[DATA SHOWN]

(* ===== verification/BenchFault.v ===== *)
(** The fault benchmarks (bench/include/bench.h, bench/src/bench_dune.c and
    bench/src/bench_linux.c): timing with the cycle counter, and the two
    programs of Appel and Li, which protect pages, write to them, and unprotect
    them in the fault handler.

    The readings of the cycle counter are a parameter, a sequence of register
    pairs; so are dune_vm_mprotect, dune_vm_map_pages, the kernel's mprotect
    and mmap, and what becomes of a fault when no handler is registered. A page
    table maps page numbers to entries; a store to a page that is present and
    writable sets its accessed and dirty bits, any other faults, and is retried
    after the handler. The translation cache is not modelled, its flushes are
    recorded. *)

From stdpp Require Import base numbers list option gmap.
From S2P Require Import Prelude Platform.

(** ** bench.h *)

Definition NRPGS : Z := 100.
Definition N : Z := 10000.

(** rdtsc: the two halves of the counter, as the code puts them together. *)
Definition rdtsc_value (ad : Z * Z) : Z := Z.lor ad.1 (Z.shiftl ad.2 32).

(** A loop [for (i = first; i < first + n; i++)]. *)
Fixpoint for_ {S} (n : nat) (i : Z) (body : Z -> M S unit) : M S unit :=
  match n with
  | O => mret tt
  | Datatypes.S n => _ ← body i; for_ n (i + 1) body
  end.

(** measure_tsc_overhead on a sequence of readings, from number [k] on. *)
Fixpoint overhead_loop (tsc : nat -> Z * Z) (n k : nat) (overhead : Z) : Z :=
  match n with
  | O => overhead
  | S n =>
      let t0 := rdtsc_value (tsc k) in
      let t1 := rdtsc_value (tsc (S k)) in
      let d := wrap64 (t1 - t0) in
      overhead_loop tsc n (S (S k)) (if d <? overhead then d else overhead)
  end.

Definition measure_tsc_overhead (tsc : nat -> Z * Z) (k : nat) : Z :=
  overhead_loop tsc (Z.to_nat N) k (2 ^ 64 - 1).

(** The accounting of the programs, in unsigned long. *)
Definition net (t1 t0 overhead : Z) : Z := wrap64 (wrap64 (t1 - t0) - overhead).
Definition user_fault (time overhead : Z) : Z := wrap64 (time - wrap64 (overhead * NRPGS)) / NRPGS.

(** The lines the programs print, with the numbers in them. *)
Inductive fb_line : Type :=
  | TscOverheadIs (v : Z) | BenchmarkingDune | BenchmarkingLinux
  | SystemCallTook (v : Z) | KernelFaultTook (v : Z) | UserFaultTook (v : Z)
  | Prot1Took (v : Z) | ProtNTook (v : Z)
  | DuneInitFailed | MappingFailed.

(** The static variables of both programs, with the machine: the number of
    counter readings made, the pages, the memory, the handler installed (0 for
    none), the faults taken, the flushes, the system calls and the lines
    printed. *)
Record fb := Fb {
  fb_now : nat;
  fb_pages : gmap Z Z;
  fb_mem : Z -> Z;
  fb_base : Z;               (* mem *)
  fb_time : Z;               (* my_time, time *)
  fb_trap : Z;               (* trap_tsc *)
  fb_overhead : Z;
  fb_handler : nat;
  fb_faults : nat;
  fb_flushes : list Z;
  fb_calls : nat;
  fb_out : list fb_line;
}.

Definition with_now v s := Fb v (fb_pages s) (fb_mem s) (fb_base s) (fb_time s) (fb_trap s) (fb_overhead s) (fb_handler s) (fb_faults s) (fb_flushes s) (fb_calls s) (fb_out s).
Definition with_pages v s := Fb (fb_now s) v (fb_mem s) (fb_base s) (fb_time s) (fb_trap s) (fb_overhead s) (fb_handler s) (fb_faults s) (fb_flushes s) (fb_calls s) (fb_out s).
Definition with_fmem v s := Fb (fb_now s) (fb_pages s) v (fb_base s) (fb_time s) (fb_trap s) (fb_overhead s) (fb_handler s) (fb_faults s) (fb_flushes s) (fb_calls s) (fb_out s).
Definition with_base v s := Fb (fb_now s) (fb_pages s) (fb_mem s) v (fb_time s) (fb_trap s) (fb_overhead s) (fb_handler s) (fb_faults s) (fb_flushes s) (fb_calls s) (fb_out s).
Definition with_time v s := Fb (fb_now s) (fb_pages s) (fb_mem s) (fb_base s) v (fb_trap s) (fb_overhead s) (fb_handler s) (fb_faults s) (fb_flushes s) (fb_calls s) (fb_out s).
Definition with_trap v s := Fb (fb_now s) (fb_pages s) (fb_mem s) (fb_base s) (fb_time s) v (fb_overhead s) (fb_handler s) (fb_faults s) (fb_flushes s) (fb_calls s) (fb_out s).
Definition with_overhead v s := Fb (fb_now s) (fb_pages s) (fb_mem s) (fb_base s) (fb_time s) (fb_trap s) v (fb_handler s) (fb_faults s) (fb_flushes s) (fb_calls s) (fb_out s).
Definition with_handler v s := Fb (fb_now s) (fb_pages s) (fb_mem s) (fb_base s) (fb_time s) (fb_trap s) (fb_overhead s) v (fb_faults s) (fb_flushes s) (fb_calls s) (fb_out s).
Definition with_fault s := Fb (fb_now s) (fb_pages s) (fb_mem s) (fb_base s) (fb_time s) (fb_trap s) (fb_overhead s) (fb_handler s) (S (fb_faults s)) (fb_flushes s) (fb_calls s) (fb_out s).
Definition with_flush a s := Fb (fb_now s) (fb_pages s) (fb_mem s) (fb_base s) (fb_time s) (fb_trap s) (fb_overhead s) (fb_handler s) (fb_faults s) (fb_flushes s ++ [a]) (fb_calls s) (fb_out s).
Definition with_call s := Fb (fb_now s) (fb_pages s) (fb_mem s) (fb_base s) (fb_time s) (fb_trap s) (fb_overhead s) (fb_handler s) (fb_faults s) (fb_flushes s) (S (fb_calls s)) (fb_out s).
Definition with_out v s := Fb (fb_now s) (fb_pages s) (fb_mem s) (fb_base s) (fb_time s) (fb_trap s) (fb_overhead s) (fb_handler s) (fb_faults s) (fb_flushes s) (fb_calls s) (fb_out s ++ [v]).

Abbreviation FB := (M fb).

Definition PAGE : Z := 4096.

(** ** What both programs share *)

Section timing.
Context (tsc : nat -> Z * Z).

(** rdtscll, rdtscllp and dune_get_ticks: the next reading. *)
Definition ticks : FB Z :=
  k ← gets fb_now;
  _ ← modify (with_now (S k));
  mret (rdtsc_value (tsc k)).

Definition print (l : fb_line) : FB unit := modify (with_out l).

(** main: overhead = measure_tsc_overhead(), and prints it. *)
Definition calibrate : FB unit :=
  k ← gets fb_now;
  let overhead := measure_tsc_overhead tsc k in
  _ ← modify (with_now (k + 2 * Z.to_nat N));
  _ ← modify (with_overhead overhead);
  print (TscOverheadIs overhead).

(** A measurement around [c], with its correction, for [n] repetitions. *)
Definition measured (line : Z -> fb_line) (c : FB unit) (n : Z) : FB unit :=
  t0 ← ticks;
  _ ← c;
  t1 ← ticks;
  o ← gets fb_overhead;
  print (line (net t1 t0 o / n)).

Definition benchmark_syscall : FB unit :=
  measured SystemCallTook (for_ (Z.to_nat N) 0 (fun _ => modify with_call)) N.
End timing.

(** ** bench_dune.c *)

Definition MAP_ADDR : Z := 0x400000000000.
Definition FAULT_ADDR : Z := 0x500000000000.

Section dune.
Context (tsc : nat -> Z * Z) (D : dune_abi) (PTE_A : Z).
Context (dune_vm_mprotect : gmap Z Z -> Z -> Z -> Z -> gmap Z Z).
Context (dune_vm_map_pages : gmap Z Z -> Z -> Z -> Z -> Z * gmap Z Z).
Context (dune_mmap : gmap Z Z -> Z -> Z -> Z * gmap Z Z) (default_fault : Z -> gmap Z Z -> gmap Z Z).

(** The bits the handlers set. *)
Definition fault_bits : Z := Z.lor (Z.lor (Z.lor (Z.lor (PTE_P D) (PTE_W D)) (PTE_U D)) PTE_A) (PTE_D D).

(** dune_vm_lookup(pgroot, addr, 0, &pte): without an entry [pte] is
    uninitialised. *)
Definition lookup_pte (addr : Z) : FB Z :=
  pt ← gets fb_pages;
  match pt !! (addr / PAGE) with
  | Some pte => mret pte
  | None => stop UB
  end.

Definition set_pte (addr pte : Z) : FB unit :=
  modify (fun s => with_pages (<[addr / PAGE := pte]> (fb_pages s)) s).

Definition dune_handler1 (addr : Z) : FB unit :=
  t ← ticks tsc;
  _ ← modify (fun s => with_time (wrap64 (fb_time s + wrap64 (t - fb_trap s))) s);
  pte ← lookup_pte addr;
  _ ← set_pte addr (Z.lor pte fault_bits);
  pte ← lookup_pte (addr + NRPGS * PAGE);
  let accessed := Z.land pte PTE_A in
  _ ← set_pte (addr + NRPGS * PAGE) (PTE_ADDR D pte);
  if truthy accessed then modify (with_flush (addr + NRPGS * PAGE)) else mret tt.

Definition dune_handler2 (addr : Z) : FB unit :=
  pte ← lookup_pte addr;
  set_pte addr (Z.lor pte fault_bits).

Definition handle_fault (addr : Z) : FB unit :=
  _ ← modify with_fault;
  h ← gets fb_handler;
  match h with
  | 1%nat => dune_handler1 addr
  | 2%nat => dune_handler2 addr
  | _ => modify (fun s => with_pages (default_fault addr (fb_pages s)) s)
  end.

Definition can_store (pt : gmap Z Z) (page : Z) : bool :=
  match pt !! page with
  | Some pte => has_bits pte (PTE_P D) && has_bits pte (PTE_W D)
  | None => false
  end.

(** A store of a byte, with at most [k] retries. *)
Fixpoint store_at (k : nat) (addr v : Z) : FB unit :=
  pt ← gets fb_pages;
  if can_store pt (addr / PAGE) then
    _ ← modify (with_pages (alter (fun pte => Z.lor pte (Z.lor PTE_A (PTE_D D))) (addr / PAGE) pt));
    modify (fun s => with_fmem (fun a => if a =? addr then v else fb_mem s a) s)
  else
    match k with
    | O => stop Abort
    | S k => _ ← handle_fault addr; store_at k addr v
    end.

(** mem[i * PGSIZE] = i; one retry is enough. *)
Definition touch (i : Z) : FB unit :=
  b ← gets fb_base;
  store_at 1 (b + i * PAGE) (wrap8 i).

Definition prime_memory : FB unit := for_ (Z.to_nat (NRPGS * 2)) 0 touch.

Definition benchmark1 : FB unit :=
  for_ (Z.to_nat NRPGS) 0 (fun i =>
    t ← ticks tsc;
    _ ← modify (with_trap t);
    touch i).

Definition mprotect_pages (n perm : Z) : FB unit :=
  modify (fun s => with_pages (dune_vm_mprotect (fb_pages s) MAP_ADDR (PAGE * n) perm) s).

Definition benchmark2 : FB unit :=
  _ ← mprotect_pages NRPGS (PERM_R D);
  for_ (Z.to_nat NRPGS) 0 touch.

Definition benchmark_fault : FB unit :=
  pt ← gets fb_pages;
  let '(fm, pt) := dune_mmap pt FAULT_ADDR (NRPGS * PAGE) in
  _ ← modify (with_pages pt);
  measured tsc KernelFaultTook (for_ (Z.to_nat NRPGS) 0 (fun i => store_at 1 (fm + i * PAGE) (wrap8 i))) NRPGS.

(** The loop of benchmark_appel1 and the sums it builds. *)
Fixpoint appel1_loop (n : nat) (avg_appel1 avg_user_fault : Z) : FB (Z * Z) :=
  match n with
  | O => mret (avg_appel1, avg_user_fault)
  | S n =>
      _ ← mprotect_pages NRPGS (PERM_R D);
      _ ← modify (with_time 0);
      t0 ← ticks tsc;
      _ ← benchmark1;
      t1 ← ticks tsc;
      s ← get;
      appel1_loop n (wrap64 (avg_appel1 + net t1 t0 (fb_overhead s)))
                    (wrap64 (avg_user_fault + user_fault (fb_time s) (fb_overhead s)))
  end.

Definition benchmark_appel1 : FB unit :=
  _ ← modify (with_handler 1);
  r ← appel1_loop (Z.to_nat N) 0 0;
  _ ← print (UserFaultTook (r.2 / N));
  print (Prot1Took (r.1 / N)).

Fixpoint appel2_loop (n : nat) (avg : Z) : FB Z :=
  match n with
  | O => mret avg
  | S n =>
      _ ← mprotect_pages (NRPGS * 2) (Z.lor (PERM_R D) (PERM_W D));
      _ ← prime_memory;
      t0 ← ticks tsc;
      _ ← benchmark2;
      t1 ← ticks tsc;
      s ← get;
      appel2_loop n (wrap64 (avg + net t1 t0 (fb_overhead s)))
  end.

Definition benchmark_appel2 : FB unit :=
  _ ← modify (with_handler 2);
  avg ← appel2_loop (Z.to_nat N) 0;
  print (ProtNTook (avg / N)).

(** main, for the answer of dune_init_and_enter. *)
Definition dune_main (init : Z) : FB Z :=
  _ ← calibrate tsc;
  if truthy init then _ ← print DuneInitFailed; mret init else
  _ ← print BenchmarkingDune;
  _ ← benchmark_syscall tsc;
  _ ← benchmark_fault;
  pt ← gets fb_pages;
  let '(ret, pt) := dune_vm_map_pages pt MAP_ADDR (2 * NRPGS * PAGE) (Z.lor (PERM_R D) (PERM_W D)) in
  _ ← modify (with_pages pt);
  if truthy ret then _ ← print MappingFailed; mret ret else
  _ ← modify (with_base MAP_ADDR);
  _ ← prime_memory;
  _ ← benchmark_appel1;
  _ ← benchmark_appel2;
  mret 0.
End dune.

(** ** bench_linux.c *)

Section linux.
Context (tsc : nat -> Z * Z).
Context (mprotect : gmap Z Z -> Z -> Z -> Z -> gmap Z Z) (mmap : gmap Z Z -> Z -> Z * gmap Z Z).

Definition LPROT_READ : Z := 1.
Definition LPROT_WRITE : Z := 2.

(** si_addr & ~(PGSIZE - 1) *)
Definition fault_page (addr : Z) : Z := Z.land addr (wrap64 (Z.lnot (PAGE - 1))).

Definition linux_protect (addr len prot : Z) : FB unit :=
  modify (fun s => with_pages (mprotect (fb_pages s) addr len prot) s).

Definition linux_handler1 (si_addr : Z) : FB unit :=
  let addr := fault_page si_addr in
  t ← ticks tsc;
  _ ← modify (fun s => with_time (wrap64 (fb_time s + wrap64 (t - fb_trap s))) s);
  _ ← linux_protect addr PAGE (Z.lor LPROT_READ LPROT_WRITE);
  linux_protect (addr + PAGE * NRPGS) PAGE LPROT_READ.

Definition linux_handler2 (si_addr : Z) : FB unit :=
  linux_protect (fault_page si_addr) PAGE (Z.lor LPROT_READ LPROT_WRITE).

(** SIGSEGV without a handler ends the process. *)
Definition linux_fault (addr : Z) : FB unit :=
  _ ← modify with_fault;
  h ← gets fb_handler;
  match h with
  | 1%nat => linux_handler1 addr
  | 2%nat => linux_handler2 addr
  | _ => stop (Exit 139)
  end.

Definition linux_can_store (pt : gmap Z Z) (page : Z) : bool :=
  match pt !! page with Some prot => has_bits prot LPROT_WRITE | None => false end.

Fixpoint linux_store (k : nat) (addr v : Z) : FB unit :=
  pt ← gets fb_pages;
  if linux_can_store pt (addr / PAGE) then
    modify (fun s => with_fmem (fun a => if a =? addr then v else fb_mem s a) s)
  else
    match k with
    | O => stop Abort
    | S k => _ ← linux_fault addr; linux_store k addr v
    end.

Definition linux_touch (i : Z) : FB unit :=
  b ← gets fb_base;
  linux_store 1 (b + i * PAGE) (wrap8 i).

Definition linux_prime_memory : FB unit := for_ (Z.to_nat (NRPGS * 2)) 0 linux_touch.

Definition linux_benchmark1 : FB unit :=
  for_ (Z.to_nat NRPGS) 0 (fun i =>
    t ← ticks tsc;
    _ ← modify (with_trap t);
    linux_touch i).

Definition linux_benchmark2 : FB unit :=
  b ← gets fb_base;
  _ ← linux_protect b (NRPGS * PAGE) LPROT_READ;
  for_ (Z.to_nat NRPGS) 0 linux_touch.

(** With gettid where Dune's program has getpid. *)
Definition linux_benchmark_syscall : FB unit :=
  measured tsc SystemCallTook (for_ (Z.to_nat N) 0 (fun _ => modify with_call)) N.

Definition linux_benchmark_fault : FB unit :=
  pt ← gets fb_pages;
  let '(fm, pt) := mmap pt (N * PAGE) in
  _ ← modify (with_pages pt);
  measured tsc KernelFaultTook (for_ (Z.to_nat N) 0 (fun i => linux_store 1 (fm + i * PAGE) (wrap8 i))) N.

Fixpoint linux_appel1_loop (n : nat) (avg_appel1 avg_user_fault : Z) : FB (Z * Z) :=
  match n with
  | O => mret (avg_appel1, avg_user_fault)
  | S n =>
      _ ← modify (with_time 0);
      b ← gets fb_base;
      _ ← linux_protect b (NRPGS * PAGE) LPROT_READ;
      t0 ← ticks tsc;
      _ ← linux_benchmark1;
      t1 ← ticks tsc;
      s ← get;
      linux_appel1_loop n (wrap64 (avg_appel1 + net t1 t0 (fb_overhead s)))
                          (wrap64 (avg_user_fault + user_fault (fb_time s) (fb_overhead s)))
  end.

Definition linux_benchmark_appel1 : FB unit :=
  _ ← modify (with_handler 1);
  r ← linux_appel1_loop (Z.to_nat N) 0 0;
  _ ← print (UserFaultTook (r.2 / N));
  print (Prot1Took (r.1 / N)).

Fixpoint linux_appel2_loop (n : nat) (avg : Z) : FB Z :=
  match n with
  | O => mret avg
  | S n =>
      b ← gets fb_base;
      _ ← linux_protect b (NRPGS * PAGE * 2) (Z.lor LPROT_READ LPROT_WRITE);
      _ ← linux_prime_memory;
      t0 ← ticks tsc;
      _ ← linux_benchmark2;
      t1 ← ticks tsc;
      s ← get;
      linux_appel2_loop n (wrap64 (avg + net t1 t0 (fb_overhead s)))
  end.

Definition linux_benchmark_appel2 : FB unit :=
  _ ← modify (with_handler 2);
  avg ← linux_appel2_loop (Z.to_nat N) 0;
  print (ProtNTook (avg / N)).

Definition linux_main : FB Z :=
  _ ← calibrate tsc;
  _ ← print BenchmarkingLinux;
  _ ← linux_benchmark_syscall;
  _ ← linux_benchmark_fault;
  pt ← gets fb_pages;
  let '(m, pt) := mmap pt (NRPGS * PAGE * 2) in
  _ ← modify (with_base m);
  if m =? 2 ^ 64 - 1 then mret (-1) else
  _ ← modify (with_pages pt);
  _ ← linux_prime_memory;
  _ ← linux_benchmark_appel1;
  _ ← linux_benchmark_appel2;
  mret 0.
End linux.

[/DATA SHOWN]

[WORK ITEM] If a line in the records above has the word "Context", copy it out.

[ANSWER AREA]
Context (tsc : nat -> Z * Z).
Context (tsc : nat -> Z * Z) (D : dune_abi) (PTE_A : Z).
Context (dune_vm_mprotect : gmap Z Z -> Z -> Z -> Z -> gmap Z Z).
Context (dune_vm_map_pages : gmap Z Z -> Z -> Z -> Z -> Z * gmap Z Z).
Context (dune_mmap : gmap Z Z -> Z -> Z -> Z * gmap Z Z) (default_fault : Z -> gmap Z Z -> gmap Z Z).
Context (tsc : nat -> Z * Z).
Context (mprotect : gmap Z Z -> Z -> Z -> Z -> gmap Z Z) (mmap : gmap Z Z -> Z -> Z * gmap Z Z).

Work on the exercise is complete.